RECORDS FOR THIS EXERCISE
Definition route {A} (status_code : Z) (handler : M A)
    : Env -> World -> Response A * World :=
  fun env w =>
    match handler env w with
    | (Return a, w') => (Success status_code a, w')
    | (Raise (HTTPException code detail), w') => (Failure code detail, w')
    | (Raise (KeyError _), w') => (Failure 500 "Internal Server Error", w')
    end.

(** [@app.post("/listings", status_code=201)] *)
Definition post_listings (payload : ListingCreate.t) := route 201 (create_listing payload).

(** [@app.get("/listings")] *)
Definition get_listings `{StrLower} (q : Query.t) := route 200 (list_listings q).

(** [@app.put("/listings/{listing_id}")] *)
Definition put_listing (listing_id : UUID) (payload : ListingCreate.t) :=
  route 200 (update_listing listing_id payload).

(** [@app.delete("/listings/{listing_id}", status_code=204)] *)
Definition delete_listing_route (listing_id : UUID) := route 204 (delete_listing listing_id).

(** The requests a client can send, and the worlds the process can be in:
    it starts with an empty dictionary and serves one request after the
    other. *)
Inductive Request :=
| POST (payload : ListingCreate.t)
| GET (q : Query.t)
| PUT (listing_id : UUID) (payload : ListingCreate.t)
| DELETE (listing_id : UUID).

Definition serve `{StrLower} (env : Env) (r : Request) (w : World) : World :=
  match r with
  | POST payload => snd (post_listings payload env w)
  | GET q => snd (get_listings q env w)
  | PUT listing_id payload => snd (put_listing listing_id payload env w)
  | DELETE listing_id => snd (delete_listing_route listing_id env w)
  end.

Inductive reachable `{StrLower} (env : Env) : World -> Prop :=
| reachable_initial : reachable env initial
| reachable_serve w r : reachable env w -> reachable env (serve env r w).

Fixpoint serve_all `{StrLower} (env : Env) (rs : list Request) (w : World) : World :=
  match rs with
  | [] => w
  | r :: rs' => serve_all env rs' (serve env r w)
  end.

(** The clock never runs backwards. *)
Definition monotone_clock (env : Env) : Prop :=
  forall i j : nat, (i <= j)%nat -> utcnow_at env i <= utcnow_at env j.

(** An interpreter whose [str.lower] is the ASCII one; the concrete runs
    below use ASCII text only. *)
Definition ascii_str_lower : StrLower :=
  {| lower := ascii_lower;
     lower_on_ascii := fun s _ => eq_refl;
     lower_nonempty := fun s =>
       match s with
       | EmptyString => fun _ => eq_refl
       | String c s' => fun Hs => ltac:(discriminate Hs)
       end |}.

(** ** What a query asks of a listing *)

(** The records in the dictionary, as [list_listings] reads them. *)
Definition stored (w : World) : list ListingRead.t :=
  (map_to_list (listings_db w)).*2.

(** A criterion that was not supplied asks nothing. *)
Definition supplied {A} (arg : option A) (test : A -> bool) : bool :=
  match arg with
  | Some v => test v
  | None => true
  end.

(** The tests of the three criteria that are guarded by a truth value. *)
Definition amenities_test (amenities : list string) (l : ListingRead.t) : bool :=
  if truthy amenities
  then forallb (fun a => str_in a (ListingRead.amenities l)) amenities
  else true.

Definition city_test `{StrLower} (city : string) (l : ListingRead.t) : bool :=
  if truthy city
  then str_eq (lower (AddressRead.city (ListingRead.address l))) (lower city)
  else true.

Definition state_test `{StrLower} (state : string) (l : ListingRead.t) : bool :=
  if truthy state
  then match AddressRead.state (ListingRead.address l) with
       | Some l_state => truthy l_state && str_eq (lower l_state) (lower state)
       | None => false
       end
  else true.

(** The conjunction of the twelve criteria, in the order of the handler. *)
Definition passes `{StrLower} (q : Query.t) (l : ListingRead.t) : bool :=
  supplied (Query.min_rent q) (fun v => float_ge (ListingRead.monthly_rent l) v)
  && supplied (Query.max_rent q) (fun v => float_le (ListingRead.monthly_rent l) v)
  && supplied (Query.min_bedrooms q) (fun v => ListingRead.num_bedrooms l >=? v)
  && supplied (Query.max_bedrooms q) (fun v => ListingRead.num_bedrooms l <=? v)
  && supplied (Query.min_bathrooms q) (fun v => int_ge_float (ListingRead.num_bathrooms l) v)
  && supplied (Query.max_bathrooms q) (fun v => int_le_float (ListingRead.num_bathrooms l) v)
  && supplied (Query.min_sqft q) (fun v => or_int (ListingRead.square_feet l) 0 >=? v)
  && supplied (Query.max_sqft q) (fun v => or_int (ListingRead.square_feet l) 0 <=? v)
  && supplied (Query.is_available q) (fun v => Bool.eqb (ListingRead.is_available l) v)
  && supplied (Query.amenities q) (fun v => amenities_test v l)
  && supplied (Query.city q) (fun v => city_test v l)
  && supplied (Query.state q) (fun v => state_test v l).

(** The number a float stands for: not a number, an infinity, or a
    rational [(-1)^s * m * 2^e]. *)
Inductive Number :=
| NotANumber
| MinusInfinity
| PlusInfinity
| Rational (q : Q).

Definition number_of (f : float) : Number :=
  match Prim2SF f with
  | S754_nan => NotANumber
  | S754_infinity true => MinusInfinity
  | S754_infinity false => PlusInfinity
  | S754_zero _ => Rational 0
  | S754_finite s m e =>
      Rational (inject_Z (if s then Z.neg m else Z.pos m) * 2 ^ e)%Q
  end.

(** An integer count is at least (at most) a bound given as a float: an
    inclusive comparison of the two numbers, which nothing passes when the
    bound is not a number. *)
Definition count_at_least (n : Z) (bound : float) : Prop :=
  match number_of bound with
  | NotANumber => False
  | MinusInfinity => True
  | PlusInfinity => False
  | Rational q => (q <= inject_Z n)%Q
  end.

Definition count_at_most (n : Z) (bound : float) : Prop :=
  match number_of bound with
  | NotANumber => False
  | MinusInfinity => False
  | PlusInfinity => True
  | Rational q => (inject_Z n <= q)%Q
  end.

(** What the specification asks of a listing, in its own words, criterion
    by criterion (section 4.4): inclusive bounds on rent, bedrooms and
    bathrooms; inclusive bounds on the square footage, taken as 0 when the
    listing has none; every requested amenity among the listing's; city
    equal after lower-casing; a state that is there and equal after
    lower-casing; the availability flag equal.  A criterion that is absent
    asks nothing. *)
Definition meets `{StrLower} (q : Query.t) (l : ListingRead.t) : Prop :=
  (forall v, Query.min_rent q = Some v ->
     PrimFloat.leb v (ListingRead.monthly_rent l) = true)
  /\ (forall v, Query.max_rent q = Some v ->
     PrimFloat.leb (ListingRead.monthly_rent l) v = true)
  /\ (forall v, Query.min_bedrooms q = Some v -> v <= ListingRead.num_bedrooms l)
  /\ (forall v, Query.max_bedrooms q = Some v -> ListingRead.num_bedrooms l <= v)
  /\ (forall v, Query.min_bathrooms q = Some v ->
     count_at_least (ListingRead.num_bathrooms l) v)
  /\ (forall v, Query.max_bathrooms q = Some v ->
     count_at_most (ListingRead.num_bathrooms l) v)
  /\ (forall v, Query.min_sqft q = Some v ->
     v <= default 0 (ListingRead.square_feet l))
  /\ (forall v, Query.max_sqft q = Some v ->
     default 0 (ListingRead.square_feet l) <= v)
  /\ (forall v, Query.is_available q = Some v -> ListingRead.is_available l = v)
  /\ (forall v, Query.amenities q = Some v ->
     forall a, a ∈ v -> a ∈ ListingRead.amenities l)
  /\ (forall v, Query.city q = Some v ->
     lower (AddressRead.city (ListingRead.address l)) = lower v)
  /\ (forall v, Query.state q = Some v ->
     exists l_state,
       AddressRead.state (ListingRead.address l) = Some l_state
       /\ lower l_state = lower v).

HOW TO COMPLETE THIS TASK
Reprint exactly the lines above that start at the one with "(r : Request)" and end at the one with "(serve env r w).", keeping both and adding none.

ANSWER BOX
Definition serve `{StrLower} (env : Env) (r : Request) (w : World) : World :=
  match r with
  | POST payload => snd (post_listings payload env w)
  | GET q => snd (get_listings q env w)
  | PUT listing_id payload => snd (put_listing listing_id payload env w)
  | DELETE listing_id => snd (delete_listing_route listing_id env w)
  end.

Inductive reachable `{StrLower} (env : Env) : World -> Prop :=
| reachable_initial : reachable env initial
| reachable_serve w r : reachable env w -> reachable env (serve env r w).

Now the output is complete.